Это из его прежних стихов, но уже тогда, в 70-е и 80-е, чувство старости и одиночества – психопатическое, социопатическое и очень эгоцентричное, отсюда три-четыре раза «был». Даже в мемуаристике – «Мне скучно без Довлатова»: чужую трагедию выдает за собственный прокол! Его поэзия – глубоко пессимистичная, ностальгическая, прощальная, жалобная и жалостливая. В том числе и прежде всего – к самому себе, а потому сентиментальная, мелодраматичная, а то и умилительная к своему прошлому: «Еврейский мальчик, сызмала отличник, насобиравший сто похвальных грамот и кавалер серебряной медали…» Сквозь длинноты, разброс, несосредоточенность, сквозь перепевы других поэтов (Слуцкого, Бродского, даже Скушнера, который сам побирушка – где бы стянуть) и вообще стиховую эклектику Рейн нет-нет да пробивается к подлинной поэзии. У него много поминальных и кладбищенских стихов, хотя совсем в ином ключе, чем у Жуковского. Стих кружит вокруг утрат, много стихов посвящено памяти друзей, однако это не совсем некрологическая, а, скорее, некрофильская поэзия:
Конечно, физиологическое объяснение тоски стареющего человека по утраченному времени будет здесь весьма кстати. Старость – это иммиграция со всеми вытекающими отсюда ностальгическими последствиями: ощущение протекаемой сквозь пальцы жизни очень острое и плотское. Однако прощальный настрой проходит через всю его поэзию, независимо от того, в каком возрасте тот или иной стих написан – приведенные строки из пятидесятилетнего, плюс-минус, Рейна.
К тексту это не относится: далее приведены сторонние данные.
(** * Spam gate and e-mail dispatcher of the Luminar Capital site

    A shallow embedding of

    - [validateRecaptcha], [validateHoneypot], [validateTimestamp] and
      [validateSpam] (the spam-validation utilities), and
    - [handler] of [src/pages/api/email.ts] (the [/api/email] endpoint),

    together with the properties the specification states about them.

    JavaScript values are embedded as they reach the code: numbers are
    IEEE-754 binary64 values ([spec_float] of the standard library, with the
    library's own comparison and correctly rounded subtraction), strings are
    sequences of UTF-16 code units, and a request body is an arbitrary
    JSON value.  The conversions the operators apply to such a value are
    written out, with the [TypeError]s they raise.  Everything the code
    reads from outside its own text
    (environment variables, the clock, the verification service, the
    mail-send capability) is gathered in a record [world]; every call that
    leaves the process is recorded in a trace of [event]s. *)

From Stdlib Require Import ZArith NArith List Bool String Ascii Lia.
From Stdlib Require Import Floats.SpecFloat.
Import ListNotations.

Set Warnings "-register-all".

(* ------------------------------------------------------------------ *)
(** ** Numbers *)

Module Num.

Local Open Scope Z_scope.

(** A JavaScript number is a binary64 value. *)
Definition number := spec_float.

Definition prec : Z := 53.
Definition emax : Z := 1024.

(** The number denoted by an integer literal. *)
Definition of_Z (z : Z) : number := binary_normalize prec emax z 0 false.

(** [a - b] *)
Definition sub (a b : number) : number := SFsub prec emax a b.

(** [a / b], used only to read decimal literals ([0.3] is [3 / 10]
    correctly rounded). *)
Definition div (a b : number) : number := SFdiv prec emax a b.

(** The relational operators.  Each is false as soon as an operand is
    NaN. *)
Definition lt (a b : number) : bool := SFltb a b.
Definition gt (a b : number) : bool := SFltb b a.
Definition le (a b : number) : bool := SFleb a b.
Definition ge (a b : number) : bool := SFleb b a.

Definition NaN : number := S754_nan.
Definition zero : number := S754_zero false.
Definition one : number := of_Z 1.

(** ToBoolean on a number: [+0], [-0] and NaN are falsy. *)
Definition truthy (x : number) : bool :=
  match x with
  | S754_zero _ | S754_nan => false
  | _ => true
  end.

(** The sign of a number that compares below zero. *)
Definition negative (x : number) : bool := lt x zero.

(** The literals of the source. *)
Definition c3000 : number := of_Z 3000.
Definition c1800000 : number := of_Z 1800000.
(** [0.3]: the binary64 value nearest to 3/10,
    5404319552844595 * 2^-54. *)
Definition c0_3 : number := S754_finite false 5404319552844595 (-54).

End Num.

Definition number : Type := Num.number.

(* ------------------------------------------------------------------ *)
(** ** Strings *)

Module Str.

Local Open Scope N_scope.

(** A JavaScript string is a sequence of UTF-16 code units. *)
Definition jsstring := list N.

(** A string literal of the source (ASCII). *)
Definition lit (s : string) : jsstring :=
  map N_of_ascii (list_ascii_of_string s).

Fixpoint eqb (a b : jsstring) : bool :=
  match a, b with
  | [], [] => true
  | x :: a', y :: b' => N.eqb x y && eqb a' b'
  | _, _ => false
  end.

(** WhiteSpace and LineTerminator code points of ECMAScript, the ones
    [String.prototype.trim] strips. *)
Definition is_ws (c : N) : bool :=
  ((9 <=? c) && (c <=? 13))         (* TAB LF VT FF CR *)
  || (c =? 32)                       (* SPACE *)
  || (c =? 160)                      (* NO-BREAK SPACE *)
  || (c =? 5760)                     (* OGHAM SPACE MARK *)
  || ((8192 <=? c) && (c <=? 8202)) (* EN QUAD .. HAIR SPACE *)
  || (c =? 8232) || (c =? 8233)      (* LINE / PARAGRAPH SEPARATOR *)
  || (c =? 8239)                     (* NARROW NO-BREAK SPACE *)
  || (c =? 8287)                     (* MEDIUM MATHEMATICAL SPACE *)
  || (c =? 12288)                    (* IDEOGRAPHIC SPACE *)
  || (c =? 65279).                   (* ZERO WIDTH NO-BREAK SPACE *)

Fixpoint trimStart (s : jsstring) : jsstring :=
  match s with
  | [] => []
  | c :: s' => if is_ws c then trimStart s' else s
  end.

Definition trimEnd (s : jsstring) : jsstring := rev (trimStart (rev s)).

(** [s.trim()] *)
Definition trim (s : jsstring) : jsstring := trimEnd (trimStart s).

Fixpoint startsWith (s p : jsstring) : bool :=
  match p, s with
  | [], _ => true
  | _ :: _, [] => false
  | x :: p', y :: s' => N.eqb x y && startsWith s' p'
  end.

(** [s.includes(p)] *)
Fixpoint includes (s p : jsstring) : bool :=
  startsWith s p
  || match s with
     | [] => false
     | _ :: s' => includes s' p
     end.

(** ToBoolean on a string: only the empty string is falsy. *)
Definition truthy (s : jsstring) : bool :=
  match s with [] => false | _ => true end.

End Str.

Definition jsstring : Type := Str.jsstring.
Notation "` s" := (Str.lit s) (at level 1, format "` s").

(* ------------------------------------------------------------------ *)
(** ** Values *)

(** A value as [JSON.parse] can produce it, plus [undefined] (a missing
    property).  An object is the list of its own properties; the first
    binding of a name is the property of that name. *)
Inductive jsval : Type :=
| VUndefined
| VNull
| VBool (b : bool)
| VNum (x : number)
| VStr (s : jsstring)
| VArr (xs : list jsval)
| VObj (fields : list (jsstring * jsval)).

(** The result of evaluating an expression or awaiting a promise: a value,
    or a thrown exception (a rejected promise). *)
Inductive completion (A : Type) : Type :=
| Normal (a : A)
| Throw (e : jsval).

Arguments Normal {A} a.
Arguments Throw {A} e.

(** An [Error] object with the given message. *)
Definition mkError (message : jsstring) : jsval :=
  VObj [(`"message", VStr message)].

(** The places where the engine raises a [TypeError].  The wording of the
    message is the engine's; it depends on the expression of the source
    (its text is recorded) and on the offending value. *)
Inductive site : Type :=
| ReadOfNullish (object : string) (property : jsstring) (value : jsval)
    (* [object.property] is read and [object] is [null] or [undefined] *)
| DestructureOfNullish (object : string) (value : jsval)
    (* [const { ... } = object] and [object] is [null] or [undefined] *)
| NotAFunction (object : string) (method : string) (value : jsval)
    (* [object.method(...)] is called and [object.method] is not callable *)
| NotConvertible (value : jsval)
    (* an object without a callable [toString] is converted to a
       primitive value *).

(** ToBoolean *)
Definition truthy (v : jsval) : bool :=
  match v with
  | VUndefined | VNull => false
  | VBool b => b
  | VNum x => Num.truthy x
  | VStr s => Str.truthy s
  | VArr _ | VObj _ => true
  end.

(** [v === true] *)
Definition is_true (v : jsval) : bool :=
  match v with VBool true => true | _ => false end.

(** [v === s] for a string [s] *)
Definition is_string (v : jsval) (s : jsstring) : bool :=
  match v with VStr s' => Str.eqb s' s | _ => false end.

Fixpoint lookup (k : jsstring) (fields : list (jsstring * jsval)) : jsval :=
  match fields with
  | [] => VUndefined
  | (k', v) :: rest => if Str.eqb k' k then v else lookup k rest
  end.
Один из излюбленных у него мотивов – вокзальный, привокзальный, прощальный, расставальный, элегический, сиротливый, щемящий. Связано ли это с его переездом из Ленинграда в Москву либо с отвалом друзей за бугор, с их смертью либо с уходом жены к другу – или всё в совокупности, чего гадать? Понятно, перечислительная инвентаризация им в стихах ленинградских улиц, рек, каналов, площадей и памятников – на любителя, к коим я отношу себя, сверяя по ним собственные воспоминания. Для меня само упоминание «Пяти углов» или «заснеженного Крылова» (того, что в Летнем саду), либо «Техноложки, где совершались коллективные трамвайные прыжки с подножки», либо «Красноармейских» (бывших «рот»), на одной из которых (Второй с окнами на Третью) я жил, – это всё безошибочные прустовские звоночки в мою алчущую и взыскующую память. Как в том анекдоте про анекдоты, которые уже все по многу раз рассказаны и пронумерованы: просто называется номер – и в ответ взрыв хохота. Здесь наоборот: печаль либо тоска. Но в таком случае достаточно прочесть оглавление и не заглядывать в стихи – назывательная поэзия импульсивна, но ограниченна. В конце концов, путеводитель по городу вовсе не обязательно составлять в стихах – тем более, один уже такой составлен педантом Скушнером. А потому, при нескольких удачных экстерьерных стихах, с помощью интерьера Рейн достигает бо́льшего – в его знаменитом и многострадальном стихотворении «Монастырь», например.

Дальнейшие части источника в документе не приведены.